Warning are a bit more complex, but not by much.  Warnings are usually reserved for telling you when something looks a bit weird, but not so weird the code can't keep running.  Use the `warning` module in the standard library to issue your own warnings.

In [8]:
import warnings
warnings.warn("You did something strange.", UserWarning)



The second argument to `warnings.warn()` is any of Python's Warning types, which are all built-ins.  `UserWarning` is a good catch-all when you're not sure what category a warning belongs to.
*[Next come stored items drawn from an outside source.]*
(** A character of a value keeps the invariant. *)
Lemma value_char_ok ch h p :
  value_state h = true -> in_range 64 (content_length p) ->
  exists e h' q, value_char ch h p = Ok (e, h', q) /\ value_same p q /\ value_state h' = true /\ e <> Some HPE_OK.
Proof.
  intros Hv Hcl. assert (S : value_same p p) by done.
  assert (M : forall w done other, value_state done = true -> value_state other = true ->
    let '(h', q) := match_value w done other h (LOWER ch) p in
    exists e h'' q', mret (None, h', q) = Ok (e, h'', q') /\ value_same p q' /\ value_state h'' = true /\ e <> Some HPE_OK).
  { intros w d o Hd Ho. cbn. eexists _, _, _. split; [done|]. split; [done|]. split; [|done].
    by destruct (match_word _ _ _) as [[]|]. }
  unfold value_char. destruct h; try discriminate Hv; try (apply M; done);
    try (eexists _, _, _; split; [reflexivity|]; split; [exact S|]; split; [|done]; by repeat case_match).
  - destruct (is_ch " " ch); [by eexists _, _, _|]. destruct (is_num ch) eqn:Ed; [|by eexists _, _, _].
    destruct (add_digit 10 (digit ch) p) as [q|] eqn:Ea; [|by eexists _, _, _]. cbn [negb].
    unfold is_num, in_class in Ed. unfold digit in Ea.
    destruct (add_digit_range 10 (byte_of ch - 48) p q) as (A1 & _ & A3); [lia|lia|done|done|].
    eexists _, _, _. split; [reflexivity|]. split; [|done]. rewrite A1. split; [done|]. unfold in_range, ULLONG_MAX in *. cbn. lia.
  - destruct (is_ch "," ch); by eexists _, _, _.
  - destruct (is_ch "," ch); eexists _, _, _; (split; [reflexivity|]); (split; [done|]); split; try done. by destruct (is_ch _ _).
  - destruct (is_ch "," ch); eexists _, _, _; (split; [reflexivity|]); (split; [done|]); split; try done. by destruct (is_ch _ _).
  - destruct (is_ch "," ch); eexists _, _, _; (split; [reflexivity|]); (split; [done|]); split; try done. by destruct (is_ch _ _).
Qed.

Lemma value_loop_ok lenient l n skip h p :
  value_state h = true -> in_range 64 (content_length p) ->
  exists stop m h' q, value_loop lenient l n skip h p = Ok (stop, m, h', q) /\ value_same p q /\
    value_state h' = true /\ (n <= m <= n + length l)%nat /\
    match stop with
    | at_cr | at_lf => (m < n + length l)%nat
    | value_end => (m = n + length l)%nat
    | value_error e => (m < n + length l)%nat /\ e <> HPE_OK
    end.
Proof.
  assert (T : forall p q r, value_same p q -> value_same q r -> value_same p r)
    by (unfold value_same; intuition congruence).
  revert n skip h p. induction l as [|ch l IH]; intros n skip h p Hv Hcl.
  { eexists _, _, _, _. split; [done|]. split_and!; try done; cbn; lia. }
  cbn [value_loop length].
  assert (N : forall skip h' q, value_state h' = true -> value_same p q ->
    exists stop m h'' q', value_loop lenient l (S n) skip h' q = Ok (stop, m, h'', q') /\ value_same p q' /\
    value_state h'' = true /\ (n <= m <= n + S (length l))%nat /\
    match stop with
    | at_cr | at_lf => (m < n + S (length l))%nat
    | value_end => (m = n + S (length l))%nat
    | value_error e => (m < n + S (length l))%nat /\ e <> HPE_OK
    end).
  { intros sk h' q Hh Hs. destruct (IH (S n) sk h' q Hh (proj2 Hs)) as (st & m & h'' & q' & R1 & R2 & R3 & R4 & R5).
    exists st, m, h'', q'. split; [done|]. split; [by eapply T|]. split; [done|]. split; [lia|].
    destruct st; [lia|lia|lia|destruct R5; split; [lia|done]]. }
  destruct skip; [|by apply N].
  repeat case_match; try (eexists _, _, _, _; split; [done|]; split_and!; try done; lia); [by apply N|].
  destruct (value_char_ok ch h p Hv Hcl) as (e & h' & q & -> & V1 & V2 & V3). cbn [mbind outcome_bind].
  destruct e as [e|]; [|by apply N].
  eexists _, _, _, _. split; [done|]. split_and!; try done; first [lia|congruence].
Qed.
# Prettier printing with `pprint` and `icecream`

Consider the following dictionary, which is pretty messy and deeply nested:

In [9]:
my_dict = {"name":"Henry","favorite languages":{"python":{"rank":"2","proficiency":"high"},"julia":{"rank":"1","proficiency":"medium"},"haskell":{"rank":"3","proficiency":"medium-low"}}, "degrees":[["Rice", "Physics", "BA"], ["Rice", "Linguistics", "BA"], ["UT Arlington", "Linguistics", "MA"]]}

If we just print it out, we get a hard-to-read mess.

In [10]:
print(my_dict)

{'name': 'Henry', 'favorite languages': {'python': {'rank': '2', 'proficiency': 'high'}, 'julia': {'rank': '1', 'proficiency': 'medium'}, 'haskell': {'rank': '3', 'proficiency': 'medium-low'}}, 'degrees': [['Rice', 'Physics', 'BA'], ['Rice', 'Linguistics', 'BA'], ['UT Arlington', 'Linguistics', 'MA']]}


We would like to see this a bit more nicely-formatted for us.  There are two major options.  (well, three, if you consider that this can be converted to a JSON and formatted using the JSON library--but we're focused on more general ways to format things nicely).  The first is to use the `pprint` module in the standard library.  This library "pretty-prints" (hence the name) data structures you pass to the `pprint.pprint()` function.

In [11]:
import pprint
pprint.pprint(my_dict)

{'degrees': [['Rice', 'Physics', 'BA'],
             ['Rice', 'Linguistics', 'BA'],
             ['UT Arlington', 'Linguistics', 'MA']],
 'favorite languages': {'haskell': {'proficiency': 'medium-low', 'rank': '3'},
                        'julia': {'proficiency': 'medium', 'rank': '1'},
                        'python': {'proficiency': 'high', 'rank': '2'}},
 'name': 'Henry'}


If you need to get the prett-formatted string, because you want to do something with it later, you can use `pprint.pformat`.

In [12]:
formatted = pprint.pformat(my_dict)
print(formatted)

{'degrees': [['Rice', 'Physics', 'BA'],
             ['Rice', 'Linguistics', 'BA'],
             ['UT Arlington', 'Linguistics', 'MA']],
 'favorite languages': {'haskell': {'proficiency': 'medium-low', 'rank': '3'},
                        'julia': {'proficiency': 'medium', 'rank': '1'},
                        'python': {'proficiency': 'high', 'rank': '2'}},
 'name': 'Henry'}


There are a lot of things you can control with the pretty-printing tools in Python--you can read the `pprint` documentation for details--but I find that just using `pprint.pprint()` usually gets the job done.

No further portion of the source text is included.